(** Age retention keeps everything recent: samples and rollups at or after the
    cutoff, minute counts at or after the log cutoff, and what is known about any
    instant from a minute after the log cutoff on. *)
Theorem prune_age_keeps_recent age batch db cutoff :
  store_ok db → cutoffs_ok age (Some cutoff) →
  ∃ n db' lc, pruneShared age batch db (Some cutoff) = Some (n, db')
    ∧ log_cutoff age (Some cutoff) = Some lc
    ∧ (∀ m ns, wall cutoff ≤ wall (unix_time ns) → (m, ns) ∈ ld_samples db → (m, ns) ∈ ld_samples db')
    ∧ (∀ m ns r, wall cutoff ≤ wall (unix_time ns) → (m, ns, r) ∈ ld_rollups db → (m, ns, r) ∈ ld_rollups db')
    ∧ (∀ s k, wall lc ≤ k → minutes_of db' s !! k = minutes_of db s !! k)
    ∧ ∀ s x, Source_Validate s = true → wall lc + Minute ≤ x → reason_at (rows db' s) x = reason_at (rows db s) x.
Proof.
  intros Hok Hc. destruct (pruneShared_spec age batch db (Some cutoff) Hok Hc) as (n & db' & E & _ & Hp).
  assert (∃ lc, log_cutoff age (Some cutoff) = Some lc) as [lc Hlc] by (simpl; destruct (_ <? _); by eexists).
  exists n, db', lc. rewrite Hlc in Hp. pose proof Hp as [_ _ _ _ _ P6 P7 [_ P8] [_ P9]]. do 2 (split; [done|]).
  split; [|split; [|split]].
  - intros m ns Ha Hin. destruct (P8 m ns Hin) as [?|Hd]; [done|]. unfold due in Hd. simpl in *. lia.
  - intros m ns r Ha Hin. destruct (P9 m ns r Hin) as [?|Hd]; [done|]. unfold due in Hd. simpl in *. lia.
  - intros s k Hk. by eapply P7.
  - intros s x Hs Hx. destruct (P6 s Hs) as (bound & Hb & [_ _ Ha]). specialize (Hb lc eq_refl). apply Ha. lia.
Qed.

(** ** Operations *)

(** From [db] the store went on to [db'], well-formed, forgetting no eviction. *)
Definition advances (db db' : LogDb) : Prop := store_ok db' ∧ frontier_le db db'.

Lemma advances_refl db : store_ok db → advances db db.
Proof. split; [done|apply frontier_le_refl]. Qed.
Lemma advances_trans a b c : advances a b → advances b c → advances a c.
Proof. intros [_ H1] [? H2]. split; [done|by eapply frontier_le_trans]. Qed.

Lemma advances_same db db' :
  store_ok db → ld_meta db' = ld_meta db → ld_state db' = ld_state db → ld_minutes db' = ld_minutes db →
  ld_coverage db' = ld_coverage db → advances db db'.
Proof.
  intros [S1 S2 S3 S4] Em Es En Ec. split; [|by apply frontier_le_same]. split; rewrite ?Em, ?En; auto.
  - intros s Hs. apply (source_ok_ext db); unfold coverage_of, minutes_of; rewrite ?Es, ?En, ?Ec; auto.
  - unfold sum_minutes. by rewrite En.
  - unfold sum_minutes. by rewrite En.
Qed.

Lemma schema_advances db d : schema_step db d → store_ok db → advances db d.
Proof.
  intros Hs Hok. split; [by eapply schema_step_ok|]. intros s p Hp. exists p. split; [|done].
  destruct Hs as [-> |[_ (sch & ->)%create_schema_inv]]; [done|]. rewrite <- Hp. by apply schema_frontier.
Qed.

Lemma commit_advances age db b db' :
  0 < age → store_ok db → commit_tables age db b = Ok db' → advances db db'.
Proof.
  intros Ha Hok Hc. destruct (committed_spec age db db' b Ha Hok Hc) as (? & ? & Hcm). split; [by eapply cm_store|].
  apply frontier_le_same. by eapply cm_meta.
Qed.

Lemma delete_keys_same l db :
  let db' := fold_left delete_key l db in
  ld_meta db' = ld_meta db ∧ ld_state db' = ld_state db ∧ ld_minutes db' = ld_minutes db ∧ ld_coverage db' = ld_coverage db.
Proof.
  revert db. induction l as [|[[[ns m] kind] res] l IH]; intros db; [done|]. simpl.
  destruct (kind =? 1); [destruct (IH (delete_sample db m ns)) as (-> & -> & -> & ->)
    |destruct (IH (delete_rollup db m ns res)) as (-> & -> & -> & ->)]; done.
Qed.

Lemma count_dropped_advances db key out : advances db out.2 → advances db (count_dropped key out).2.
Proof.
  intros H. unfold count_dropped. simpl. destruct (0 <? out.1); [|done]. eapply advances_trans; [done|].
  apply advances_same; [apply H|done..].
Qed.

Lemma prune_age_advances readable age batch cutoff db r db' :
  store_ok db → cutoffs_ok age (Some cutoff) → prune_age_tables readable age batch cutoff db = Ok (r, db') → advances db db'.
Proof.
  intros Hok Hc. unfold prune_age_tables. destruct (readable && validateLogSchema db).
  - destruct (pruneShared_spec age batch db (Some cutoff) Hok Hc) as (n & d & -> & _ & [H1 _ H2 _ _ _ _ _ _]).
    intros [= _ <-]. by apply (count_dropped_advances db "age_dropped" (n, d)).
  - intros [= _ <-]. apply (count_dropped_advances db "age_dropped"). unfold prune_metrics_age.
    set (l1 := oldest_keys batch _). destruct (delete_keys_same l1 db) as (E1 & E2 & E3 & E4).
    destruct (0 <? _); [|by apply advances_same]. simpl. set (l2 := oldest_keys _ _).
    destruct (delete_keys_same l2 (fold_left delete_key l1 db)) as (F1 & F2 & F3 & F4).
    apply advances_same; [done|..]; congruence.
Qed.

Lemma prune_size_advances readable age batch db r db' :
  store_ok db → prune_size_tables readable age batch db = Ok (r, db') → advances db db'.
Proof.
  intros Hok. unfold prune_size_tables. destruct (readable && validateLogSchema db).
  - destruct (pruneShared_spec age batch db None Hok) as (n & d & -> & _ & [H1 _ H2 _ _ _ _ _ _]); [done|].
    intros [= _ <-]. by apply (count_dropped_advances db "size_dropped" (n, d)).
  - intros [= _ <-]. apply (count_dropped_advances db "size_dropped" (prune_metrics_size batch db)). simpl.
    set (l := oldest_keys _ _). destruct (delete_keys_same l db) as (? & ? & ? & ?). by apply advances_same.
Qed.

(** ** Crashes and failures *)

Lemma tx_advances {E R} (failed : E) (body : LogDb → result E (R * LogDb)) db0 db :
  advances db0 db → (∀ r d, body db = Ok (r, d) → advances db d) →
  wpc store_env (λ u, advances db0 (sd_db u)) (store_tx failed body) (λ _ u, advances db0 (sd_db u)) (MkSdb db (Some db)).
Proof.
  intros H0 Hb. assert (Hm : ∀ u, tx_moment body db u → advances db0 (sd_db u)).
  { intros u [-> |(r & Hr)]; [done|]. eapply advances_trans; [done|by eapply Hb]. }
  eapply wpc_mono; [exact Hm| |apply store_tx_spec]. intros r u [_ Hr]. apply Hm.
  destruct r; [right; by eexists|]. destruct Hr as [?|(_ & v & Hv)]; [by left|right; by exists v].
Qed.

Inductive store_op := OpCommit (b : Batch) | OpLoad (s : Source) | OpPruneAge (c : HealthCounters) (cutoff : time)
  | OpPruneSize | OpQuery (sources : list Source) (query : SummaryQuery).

# Problem to work on
Filter the entries down to the lines that include the string "wall".

# Result of the exercise
    ∧ (∀ m ns, wall cutoff ≤ wall (unix_time ns) → (m, ns) ∈ ld_samples db → (m, ns) ∈ ld_samples db')
    ∧ (∀ m ns r, wall cutoff ≤ wall (unix_time ns) → (m, ns, r) ∈ ld_rollups db → (m, ns, r) ∈ ld_rollups db')
    ∧ (∀ s k, wall lc ≤ k → minutes_of db' s !! k = minutes_of db s !! k)
    ∧ ∀ s x, Source_Validate s = true → wall lc + Minute ≤ x → reason_at (rows db' s) x = reason_at (rows db s) x.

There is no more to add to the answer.